Intracellular Ser/Thr/Tyr phosphoproteome of the oral commensal Streptococcus gordonii DL1.

BACKGROUND: To respond and adapt to environmental challenges, prokaryotes regulate cellular processes rapidly and reversibly through protein phosphorylation and dephosphorylation. This study investigates the intracellular proteome and Ser/Thr/Tyr phosphoproteome of the oral commensal Streptococcus gordonii. Intracellular proteins from planktonic cells of S. gordonii DL1 were extracted and subjected to 2D-gel electrophoresis. Proteins in general were visualized using Coomassie Brilliant Blue and T-Rex staining. Phosphorylated proteins were visualized with Pro-Q Diamond Phosphoprotein Gel Stain.
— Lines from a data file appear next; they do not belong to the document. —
(* ===== verification/CoordinatorFixtures.v ===== *)
(** * CoordinatorFixtures: a venue, a schedule and a run of the coordinator

    The venue of the tests of execution.rs, with an answer to [submit] that can
    be chosen, and a schedule in which a client's request is admitted. *)
From S2P Require Import Prelude Text DecimalSpec RefDecimal Json Platform Domain Venue Fixtures Risk Schema StoreIntents StoreRisk StoreOrders StoreControl StorePaper StoreFixtures StoreLogic Lifecycle OrderHistory Coordinator CoordinatorSteps CoordinatorHistory.

Section fixtures.
#[local] Existing Instance RefOps.
#[local] Existing Instance RefLaws.
#[local] Existing Instance RefPlatform.

(** A codec that knows the one request. *)
Definition CoordinatorCodec : Codec := {|
  intent_from_json _ := None;
  request_from_json _ := Some fix_request;
  strings_from_json _ := Some [];
  uuids_from_json _ := Some [];
  json_extract _ _ := None;
  error_detail _ := "detail";
|}.
#[local] Existing Instance CoordinatorCodec.

Definition fake_submission : VenueSubmission :=
  mkVenueSubmission "venue-1" OrderState.Live dec_ZERO None [] (JObject []).
Definition fake_prepared : PreparedVenueOrder :=
  mkPreparedVenueOrder "fake-1" "payload" None None None 2 "fake-v1".

(** The venue counts the submissions; [answer] is what it answers. *)
Definition FakeVenue (answer : outcome VenueError VenueSubmission)
    : ExecutionVenue (Sys * nat) := {|
  market_rules _ _ := mret fix_market;
  order_book _ := mret fix_book;
  prepare _ _ := mret fake_prepared;
  submit _ _ := λ sv, (answer, (sv.1, S sv.2));
  cancel _ := mret (mkVenueCancellation OrderState.Cancelled (JObject []));
  find_order _ := mret None;
  venue_reconcile := mret (mkReconciliationResult 0 0 [] [] [] []);
  heartbeat := mret tt;
  requires_heartbeat := true;
  reconciliation_required _ := false;
|}.

(** At the step 1000 a client's request is admitted; nothing else happens, unless
    the process stops. *)
Definition FixSchedule (stop : option nat) : Schedule nat := {|
  stops n := bool_decide (stop = Some n);
  others n sv := if (n =? 1000)%nat
    then ((admit_intent fix_store "actor" "key" fix_request sv.1).2, sv.2) else sv;
  deadline _ _ := None;
  wall_clock _ := fix_now;
  instant_clock _ := 0;
|}.
Definition QuietSchedule : Schedule nat := FixSchedule None.
#[local] Existing Instance QuietSchedule.

Definition fix_coordinator : ExecutionCoordinator := mkExecutionCoordinator fix_store fix_policy.
Definition new_world (s : Sys) : World nat := mkWorld s 0%nat [] [] None [] false [] 0.

Section run.
Variable answer : outcome VenueError VenueSubmission.
#[local] Instance venue_instance : ExecutionVenue (Sys * nat) := FakeVenue answer.

(** The service starts, a request is admitted and queued, the worker takes it. *)
Definition world_started : World nat := (startup fix_coordinator (new_world sys_ready)).2.
Definition world_admitted : World nat :=
  set_world (others 1000 (w_sys world_started, w_venue world_started)) world_started.
Definition admitted_id : Uuid :=
  match intents (db (w_sys world_admitted)) with r :: _ => int_id r | [] => 0%N end.
Definition world_queued : World nat := (enqueue admitted_id world_admitted).2.
Definition world_worked : World nat := (worker_turn fix_coordinator world_queued).2.

Lemma fake_lawful stop : lawful (Sched := FixSchedule stop) fix_coordinator.
Proof.
  split; try (intros; intros sv; apply rtc_refl).
  - intros n sv. cbn [others FixSchedule]. destruct (n =? 1000)%nat; [|apply rtc_refl].
    apply rtc_once, Store_step, Op_admit.
  - done.
Qed.
Lemma fake_calm stop K : calm (Sched := FixSchedule stop) K.
Proof.
  split; try (intros; intros sv Hd; exact Hd).
  - intros n sv Hd. cbn [others FixSchedule]. destruct (n =? 1000)%nat; [|done].
    apply (keeps_control K (admit_intent fix_store "actor" "key" fix_request)); [|exact Hd].
    unfold_op. frame.
  - done.
Qed.

Lemma queued_steps :
  rtc (world_step fix_coordinator (λ _, True)) (new_world sys_ready) world_queued.
Proof.
  apply (rtc_l _ _ world_started).
  { apply (Step_task _ _ _ _ _ _ (Task_startup fix_coordinator)). done. }
  apply (rtc_l _ _ world_admitted); [apply (Step_others fix_coordinator _ _ 1000)|].
  apply rtc_once.
  by apply (Step_task _ _ _ _ _ _ (Task_enqueue fix_coordinator admitted_id)).
Qed.
Lemma run_steps : rtc (world_step fix_coordinator (λ _, True)) (new_world sys_ready) world_worked.
Proof.
  eapply rtc_r; [apply queued_steps|].
  by apply (Step_task _ _ _ _ _ _ (Task_worker fix_coordinator)).
Qed.
End run.

Definition ambiguous : outcome VenueError VenueSubmission := Failed (VenueError.Ambiguous "lost").

Definition summary (w : World nat) : list IntentState * list OrderState * string * list VenueCall :=
  ((λ i : IntentRow, int_state i) <$> intents (db (w_sys w)),
   (λ o : OrderRow, ord_state o) <$> orders (db (w_sys w)),
   ct_state (control_state (db (w_sys w))), w_calls w).
Example run_accepted : summary (world_worked (Done fake_submission)) =
  ([IntentState.Submitted], [OrderState.Live], "READY", [CallSubmit 33%N]).
Proof. vm_compute. reflexivity. Qed.
(** The doubt halts the service, and the halt cancels the order it doubts. *)
Example run_ambiguous : summary (world_worked ambiguous) =
  ([IntentState.Submitted], [OrderState.Cancelled], "HALTED",
   [CallSubmit 33%N; CallCancel "fake-1"]).
Proof. vm_compute. reflexivity. Qed.


(** The venue was asked for one order, once. *)
Lemma venue_submit_at_most_once_witness :
  submits 33%N (w_calls (world_worked (Done fake_submission))) = 1%nat ∧
  (submits 33%N (w_calls (world_worked (Done fake_submission))) ≤ 1)%nat.
Proof.
  split; [vm_compute; reflexivity|].
  apply (@venue_submit_at_most_once RefOps RefLaws RefPlatform CoordinatorCodec nat
    (venue_instance (Done fake_submission)) QuietSchedule fix_coordinator (new_world sys_ready)).
  - apply (fake_lawful (Done fake_submission) None).
  - vm_compute. reflexivity.
  - reflexivity.
  - apply run_steps.
Defined.

(** The service is halted with an intent in its queue. *)
#[local] Instance accepting : ExecutionVenue (Sys * nat) := venue_instance (Done fake_submission).
Definition world_halted : World nat :=
  (halt fix_coordinator "operator" "stop" (world_queued (Done fake_submission))).2.
Definition world_turned : World nat := (worker_turn fix_coordinator world_halted).2.

Lemma queued_reachable : reachable fix_store (w_sys (world_queued (Done fake_submission))).
Proof.
  exists sys_ready. split; [vm_compute; reflexivity|].
  apply (advance_steps fix_coordinator (λ _, True) (new_world sys_ready)).
  apply (history_advance fix_coordinator (reachable_kept _) (fake_lawful (Done fake_submission) None));
    [apply queued_steps|exists sys_ready; split; [vm_compute; reflexivity|apply rtc_refl]].
Qed.
Lemma halted_reachable : reachable fix_store (w_sys world_halted).
Proof.
  pose proof (fake_lawful (Done fake_submission) None) as HL.
  apply (reachable_persistent fix_coordinator (w_sys (world_queued (Done fake_submission))));
    [|apply queued_reachable].
  apply (advance_steps fix_coordinator (λ _, True)).
  apply (history_advance fix_coordinator (reachable_kept _) HL); [|apply queued_reachable]. apply rtc_once.
  by apply (Step_task _ _ _ _ _ _ (Task_halt fix_coordinator "operator" "stop")).
Qed.

Lemma disarmed_service_submits_nothing_witness :
  summary world_turned = ([IntentState.Rejected], [], "HALTED", []) ∧
  control_text (w_sys world_turned) ≠ "READY" ∧
  ∀ id, submits id (w_calls world_turned) = submits id (w_calls world_halted).
Proof.
  split; [vm_compute; reflexivity|].
  apply (disarmed_service_submits_nothing fix_coordinator world_halted world_turned).
  - apply (fake_lawful (Done fake_submission) None).
  - apply (fake_calm (Done fake_submission) None).
  - apply halted_reachable.
  - vm_compute. discriminate.
  - apply rtc_once.
    apply (Step_task _ _ _ _ _ _ (Task_worker fix_coordinator)).
    by intros state ->%list_elem_of_singleton.
Defined.

(** The process stops in the middle of a submission. *)
Definition world_stopped (n : nat) : World nat :=
  (worker_turn (Sched := FixSchedule (Some n)) fix_coordinator (world_queued (Done fake_submission))).2.
Definition world_submitting : World nat := world_stopped 29.
Definition world_prepared : World nat := world_stopped 28.
Example stopped_states : summary <$> [world_submitting; world_prepared] =
  [([IntentState.Submitting], [OrderState.Submitting], "READY", [CallSubmit 33%N]);
   ([IntentState.Prepared], [OrderState.Prepared], "READY", [])].
Proof. vm_compute. reflexivity. Qed.

Lemma stopped_reachable n : reachable fix_store (w_sys (world_stopped n)).
Proof.
  apply (reachable_persistent fix_coordinator (w_sys (world_queued (Done fake_submission))));
    [|apply queued_reachable].
  apply (advance_steps (Sched := FixSchedule (Some n)) fix_coordinator (λ _, True)).
  apply (history_advance (Sched := FixSchedule (Some n)) fix_coordinator
    (reachable_kept _) (fake_lawful (Done fake_submission) (Some n))); [|apply queued_reachable].
  apply rtc_once. by apply (Step_task _ _ _ _ _ _ (Task_worker fix_coordinator)).
Qed.

(** The venue answers that it does not know. *)
Definition world_doubted : World nat :=
  (submit_to_venue (Venue := venue_instance ambiguous) fix_coordinator
    (admitted_id (Done fake_submission)) 33%N fake_prepared fix_request world_submitting).2.

Lemma ambiguous_submission_disarms_witness :
  control_text (w_sys world_doubted) ≠ "READY" ∧
  ∃ t, t ∈ order_transitions (db (w_sys world_doubted)) ∧ tr_order_id t = 33%N ∧
    tr_prior_state t = Some OrderState.Submitting ∧ tr_new_state t = OrderState.Unknown.
Proof.
  apply (ambiguous_submission_disarms (Venue := venue_instance ambiguous) fix_coordinator
    (admitted_id (Done fake_submission)) 33%N fake_prepared fix_request world_submitting).
  - apply (fake_lawful ambiguous None).
  - apply (fake_calm ambiguous None).
  - apply stopped_reachable.
  - intros sv. vm_compute. reflexivity.
  - vm_compute. reflexivity.
Defined.

(** A halted service is started again. *)
Lemma restarted_sys (w : World nat) : w_sys (restarted w) = w_sys w.
Proof. reflexivity. Qed.
Definition world_restarted : World nat := (startup fix_coordinator (restarted world_halted)).2.
Lemma startup_keeps_halt_witness :
  control_text (w_sys world_restarted) = "HALTED" ∧
  ∀ id, submits id (w_calls world_restarted) = submits id (w_calls (restarted world_halted)).
Proof.
  apply (startup_keeps_halt fix_coordinator (restarted world_halted)).
  - apply (fake_lawful (Done fake_submission) None).
  - apply (fake_calm (Done fake_submission) None).
  - rewrite restarted_sys. apply halted_reachable.
  - vm_compute. reflexivity.
Defined.

(** The process stops in the middle of a shutdown, and is started again. *)
Section shutdown_cut_short.
#[local] Instance cut_short : Schedule nat := FixSchedule (Some 20)%nat.
Definition world_signalled : World nat :=
  (call_store (set_service_state fix_store "system" ShuttingDown "signal received")
    (world_queued (Done fake_submission))).2.
Definition world_cut : World nat :=
  (shutdown fix_coordinator true (world_queued (Done fake_submission))).2.
Definition restart_after_cut : outcome CoordinatorError () * World nat :=
  startup fix_coordinator (restarted world_cut).

Lemma shutdown_needs_resume_witness :
  control_text (w_sys world_cut) = "SHUTTING_DOWN" ∧ restart_after_cut.1 = Done tt ∧
  let '(r, w3) := restart_after_cut in
  (control_text (w_sys w3) = "HALTED" ∨
   r ≠ Done tt ∧ control_text (w_sys w3) = "SHUTTING_DOWN") ∧
  ∀ id, submits id (w_calls w3) = submits id (w_calls world_signalled).
Proof.
  split; [vm_compute; reflexivity|]. split; [vm_compute; reflexivity|].
  apply (shutdown_needs_resume fix_coordinator true (world_queued (Done fake_submission))
    world_signalled).
  - apply (fake_lawful (Done fake_submission) (Some 20)%nat).
  - apply (fake_calm (Done fake_submission) (Some 20)%nat).
  - apply (fake_calm (Done fake_submission) (Some 20)%nat).
  - apply queued_reachable.
  - vm_compute. reflexivity.
Defined.
End shutdown_cut_short.

(** A policy that leaves the orders alone when the service halts. *)
Definition lenient_coordinator : ExecutionCoordinator :=
  mkExecutionCoordinator fix_store (mkRiskPolicy "v1" (allowed_condition_ids fix_policy)
    (allowed_token_ids fix_policy) (allowed_sides fix_policy) (allowed_time_in_force fix_policy)
    (max_quote_per_order fix_policy) (max_shares_per_order fix_policy) (max_open_orders fix_policy)
    (max_open_notional_per_market fix_policy) (max_net_position_per_token fix_policy)
    (max_gross_exposure fix_policy) (max_daily_matched_notional fix_policy)
    (max_worst_price_distance fix_policy) (min_visible_depth fix_policy)
    (max_market_metadata_age_seconds fix_policy) (max_order_book_age_seconds fix_policy)
    (max_user_stream_age_seconds fix_policy) (max_reconciliation_age_seconds fix_policy) false).
(** A PREPARED order survives a crash and is queued again; the service is halted
    before the worker gets to it, and resumed afterwards. *)
Definition world_recovered : World nat :=
  (startup lenient_coordinator (restarted world_prepared)).2.
Definition world_halted_again : World nat :=
  (halt lenient_coordinator "operator" "pause" world_recovered).2.
Definition world_resumed : World nat :=
  (resume lenient_coordinator "operator" "go on"
    (worker_turn lenient_coordinator world_halted_again).2).2.

(** A PREPARED order can be forgotten.  When the worker takes up a PREPARED
    intent while the service is not READY, it tries to reject the intent as if it
    were RECEIVED; that fails, and the intent is neither in the queue nor among
    those that [resume] takes up again: after the resume the order stays PREPARED. *)
Theorem prepared_order_forgotten :
  w_queue world_recovered = [admitted_id (Done fake_submission)] ∧
  summary world_resumed = ([IntentState.Prepared], [OrderState.Prepared], "READY", []) ∧
  w_queue world_resumed = [] ∧ w_deferred_recovery world_resumed = [].
Proof. vm_compute. done. Qed.
End fixtures.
Proteins were identified by LC-MS/MS and sequence analysis. RESULTS: In total, sixty-one intracellular proteins were identified in S. gordonii DL1, many of which occurred at multiple isoelectric points. Nineteen of these proteins were present as one or more Ser/Thr/Tyr phosphorylated form. The identified phosphoproteins turned out to be involved in a variety of cellular processes. CONCLUSION: Nineteen phosphoproteins involved in various cellular functions were identified in S. gordonii. This is the first time the global intracellular Ser/Thr/Tyr phosphorylation profile has been analysed in an oral streptococcus. Comparison with phosphoproteomes of other species from previous studies showed many similarities. Proteins that are consistently found in a phosphorylated state across several species and growth conditions may represent a core phosphoproteome profile shared by many bacteria.